Farmers could try to negotiate a lower rent, but if someone else is willing to pay the higher amount, it will be hard to keep the contract. Instead, farmers trying to rent ground should consider negotiating over non-monetary incentives, such as conservation practices, crop rotation, or other benefits that go beyond the dollar paid per acre.
You can show landowners how grain prices have come down and how inputs have gone up, but it may not make a difference. Keep in mind, property taxes have also risen.
Purchasing farmland may be even riskier. Values for farmland have been predicted to flatten or decline for the past couple years, but results show a steady increase. However, if land prices do finally drop, you won’t want to be locked in at the higher values.
3. Market smart
Thanks to the new farm bill, grain farmers have a host of new insurance options to protect their investment — but they need to spend some time with their Farm Service Agency and their crop adviser, to decide which program best suits their farm.
Farmers have until March 31 to decide which program to select, and they may be wise to wait as long as possible, so they can gather additional information about the new crop year.
Corn prices are expected to increase slightly over the next few weeks, by as much as 20-30 cents a bushel, but be prepared for a lower yield than seen in 2014, which saw 175 bushels per acre.
World events, including Russia’s ban on exports, could send wheat prices higher, but if you see July futures above $6.80 — start selling. If they top $7 per bushel, sell aggressively.
4. Use your equity, if you must
It’s no secret that grain farmers have experienced some very profitable years early in this decade. Now, they may need to turn to some of that savings — or what they hopefully saved — to balance out the next few years of tight margins.
The markets have regained some ground at the close of the year, but the increases are nothing compared to previous years’ prices, and there is nothing in the near future to suggest prices will greatly improve.
Many farmers were relieved at the end of 2014, by the President’s signing of the “tax extender’s bill,” which allowed them additional tax savings on equipment purchases. But as one OSU ag economist put it, farmers should think long and hard about buying something just for the tax incentive, especially if it means taking on new debt.
They might save some money on their taxes, but the bigger question is, do the savings outweigh the cost that the farm must endure for the next several years, especially when tight times are expected.
5. Consider some livestock
Have a barn? This may be the year to fill it with animals. Lower grain prices will be attractive for end users of grain — especially the livestock sector.

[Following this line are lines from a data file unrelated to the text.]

(** C16: a descriptor number is cut to 32 bits before the file layer sees it:
    SYS_CLOSE, SYS_SEEK, SYS_READ and SYS_WRITE accept fd + 2^32 as fd. *)
Theorem descriptor_numbers_alias process fd buf len offset whence k :
  FD_FILE_BASE <= fd < 2 ^ 31 ->
  sys_close (fd + 2 ^ 32) k = sys_close fd k /\
  sys_seek (fd + 2 ^ 32) offset whence k = sys_seek fd offset whence k /\
  sys_read process (fd + 2 ^ 32) buf len k = sys_read process fd buf len k /\
  sys_write process (fd + 2 ^ 32) buf len k = sys_write process fd buf len k.
Proof.
  intros Hfd. unfold FD_FILE_BASE in *.
  assert (E : vfs_fd_of (fd + 2 ^ 32) = vfs_fd_of fd).
  { unfold vfs_fd_of, to_int, u32, s64, FD_FILE_BASE. destruct (Z.ltb_spec (fd + 2 ^ 32) (2 ^ 63)), (Z.ltb_spec fd (2 ^ 63)); [|lia..].
    replace (fd + 2 ^ 32 - 3) with (fd - 3 + 1 * 2 ^ 32) by lia. by rewrite Z_mod_plus_full. }
  unfold sys_close, sys_seek, sys_read, sys_write, FD_FILE_BASE, FD_STDIN. rewrite E.
  destruct (Z.ltb_spec (fd + 2 ^ 32) 3), (Z.ltb_spec fd 3); try lia.
  destruct (Z.eqb_spec (fd + 2 ^ 32) 0), (Z.eqb_spec fd 0); try lia.
  destruct (Z.geb_spec (fd + 2 ^ 32) 3), (Z.geb_spec fd 3); try lia. done.
Qed.
End Effects.

(** * A running kernel *)

#[local] Instance demo_services : Services pmm tmpfs := {|
  gui_destroy_windows := fun _ w => w;
  spawn_app := fun _ _ _ _ k => (-1, k);
  window_call := fun _ _ _ k => Some (ERR_INVAL, k);
  pump_input := fun _ k => k;
  poll_network := fun k => k;
  yield_thread := fun k => k;
  total_pages := pmm_total_count;
  free_pages := pmm_free_count;
  el0_return := 0x40080000 |}.
(* ===== verification/SpawnSafety.v ===== *)
(** What starting a program does to memory.

    [took st0 F st] says that, since [st0], exactly the pages [F] have been
    taken from the allocator and that no word outside the pages that were
    allocatable in [st0] has changed.  Every step of app_spawn_vfs is described
    by the pages it adds to [F] or gives back. *)

From Stdlib Require Import String Ascii.
From S2P Require Import Prelude.
From S2P Require Import PageAlloc.
From S2P Require Import Pmm.
From S2P Require Import Vmm.
From S2P Require Import Bytes.
From S2P Require Import UserCopy.
From S2P Require Import VfsPath.
From S2P Require Import Vfs.
From S2P Require Import VfsNames.
From S2P Require Import Tmpfs.
From S2P Require Import ProcessRegions.
From S2P Require Import UserVm.
From S2P Require Import Process.
From S2P Require Import UserImage.
From S2P Require Import Syscalls.
From S2P Require Import Spawn.
Import ProcessRegions.
Open Scope arm.

Section Took.
Context {A : Type} `{PageAllocatorLaws A}.
Implicit Types (st : mach A) (L : gmap Z nat) (F R : Z -> Prop).

Record took st0 F st : Prop := {
  tk_pa : pa_inv (m_pa st);
  tk_managed : forall q, pa_managed (m_pa st) q <-> pa_managed (m_pa st0) q;
  tk_split : forall q, pa_avail (m_pa st0) q <-> pa_avail (m_pa st) q \/ F q;
  tk_out : forall q, F q -> ~ pa_avail (m_pa st) q;
  tk_ram : forall b, b mod 8 = 0 -> (forall q, pa_avail (m_pa st0) q -> ~ (q <= b < q + 4096)) ->
    rd64 (m_ram st) b = rd64 (m_ram st0) b }.

Lemma took_refl st : pa_inv (m_pa st) -> took st (fun _ => False) st.
Proof. intros Hp. split; try done. intros q. tauto. Qed.

Lemma took_ext st0 F F' st : took st0 F st -> (forall q, F q <-> F' q) -> took st0 F' st.
Proof.
  intros [T1 T2 T3 T4 T5] E. split; try done.
  - intros q. by rewrite <- E.
  - intros q Hq. apply T4. by apply E.
Qed.

(** The pages of a run of [n] from [r]. *)
Definition run_page (r n q : Z) : Prop := q mod 4096 = 0 /\ in_run r n q.

Lemma took_alloc st0 F st n r pa :
  pa_inv (m_pa st0) -> took st0 F st -> 0 < n -> alloc_pages n (m_pa st) = (r, pa) ->
  (r = 0 /\ Mach pa (m_ram st) = st) \/
  (r mod 4096 = 0 /\ 0 < r /\ r + n * 4096 <= 2 ^ 48 /\
   (forall q, run_page r n q -> pa_avail (m_pa st0) q /\ pa_managed pa q /\ ~ F q) /\
   took st0 (fun q => F q \/ run_page r n q) (Mach pa (m_ram st))).
Proof.
  intros Hp0 [T1 T2 T3 T4 T5] Hn E. destruct (alloc_pages_law n _ _ _ T1 Hn E) as (Hpa & Hm & Hres).
  destruct Hres as [[-> ->]|(Hr & Hav & Ha)]; [left; split; [done|by destruct st]|right].
  pose proof (avail_addr _ _ T1 (Hav 0 ltac:(lia))) as (Hr1 & Hr2 & _).
  rewrite Z.add_0_r in *. assert (Hlast := avail_addr _ _ T1 (Hav (n - 1) ltac:(lia))).
  assert (Hrun : forall q, run_page r n q -> pa_avail (m_pa st) q).
  { intros q [Hq Hin]. apply in_run_page in Hin as (i & Hi & ->); [|done..]. by apply Hav. }
  split_and!; [done|lia|lia| |].
  - intros q Hq. pose proof (Hrun q Hq) as Hq'. split; [apply T3; by left|]. split; [|intros Hf; by apply (T4 q)].
    apply Hm. by apply (avail_managed _ _ T1).
  - split; cbn [m_pa m_ram]; try done.
    + intros q. by rewrite Hm, T2.
    + intros q. rewrite T3, Ha. split.
      * intros [Hq|?]; [|by right; left]. destruct (decide (in_run r n q)) as [Hin|]; [|by left].
        right; right. split; [apply (avail_addr _ _ T1 Hq)|done].
      * intros [[? _]|[?|Hq]]; [by left|by right|left; by apply Hrun].
    + intros q [Hq|[Hq Hin]]; rewrite Ha; [|tauto]. intros [Hav' _]. by apply (T4 q).
Qed.

(** Stores inside pages that have been taken. *)
Lemma took_write st0 F st m :
  took st0 F st ->
  (forall b, b mod 8 = 0 -> (forall q, F q -> ~ (q <= b < q + 4096)) -> rd64 m b = rd64 (m_ram st) b) ->
  took st0 F (Mach (m_pa st) m).
Proof.
  intros [T1 T2 T3 T4 T5] Hw. split; cbn [m_pa m_ram]; try done.
  intros b Hb Ho. rewrite Hw; [by apply T5|done|]. intros q Hq. apply Ho, T3. by right.
Qed.

(** Page tables that grow. *)
Lemma took_grow st0 F st pgd L st' L' :
  took st0 (fun q => F q \/ is_Some (L !! q)) st -> (forall q, F q -> L !! q = None) ->
  pt_inv st' pgd L' -> grows st L st' L' ->
  (forall q, F q -> L' !! q = None) /\ took st0 (fun q => F q \/ is_Some (L' !! q)) st'.
Proof.
  intros [T1 T2 T3 T4 T5] HF Hi [G1 G2 G3 G4 G5].
  assert (Hsub : forall q, is_Some (L !! q) -> is_Some (L' !! q)).
  { intros q [l Hq]. exists l. by eapply lookup_weaken. }
  assert (HF' : forall q, F q -> L' !! q = None).
  { intros q Hq. destruct (L' !! q) eqn:E; [|done]. exfalso. apply (T4 q (or_introl Hq)), G2; [by eexists|by apply HF]. }
  assert (Hnew : forall q, is_Some (L' !! q) -> pa_avail (m_pa st0) q).
  { intros q Hq. apply T3. destruct (L !! q) eqn:E; [right; right; by eexists|left; by apply G2]. }
  split; [done|]. split.
  - apply Hi.
  - intros q. by rewrite G4, T2.
  - intros q. split.
    + intros Hq. pose proof (proj1 (T3 q) Hq) as [Ha|[Hf|Hl]]; [|tauto|right; right; by apply Hsub].
      destruct (L' !! q) eqn:E; [right; right; by eexists|left; by apply G3].
    + rewrite G3. intros [[? _]|[?|?]]; [apply T3; tauto|apply T3; tauto|by apply Hnew].
  - intros q Hq. rewrite G3. intros [Ha Hn]. destruct Hq as [Hf|[l Hl]]; [|congruence]. apply (T4 q); tauto.
  - intros b Hb Ho. rewrite G5; [by apply T5|]. intros t Ht. apply Ho. by apply Hnew.
Qed.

Swine and poultry, dairy and beef all stand to gain from cheaper feed costs, but it will take time for most herds to expand.
The U.S. cattle population is at its lowest in decades (95 million head in 2014), and swine numbers (65.4 million head) are at a recent low.
Finished livestock are selling at near records, but if you want to get into the livestock industry or expand your current operation, plan to pay high prices for feeders and replacements.
You also need to consider the cost of any facility upgrades and maintenance, and the cost of insuring the livestock.
One of the top reasons the cattle numbers are down is because of drought, which forced producers to send more cattle to slaughter, to stay in business. Likewise, the swine market is still recovering from the Porcine Epidemic Diarrhea virus (PEDv).
Be prepared, and make sure your investment is backed up. The new farm bill offers a bevy of programs for livestock producers to help reduce risk and keep you in the black. They include the Dairy Margin Protection Program for dairy farmers, and the Livestock Indemnity Program, which covers all livestock.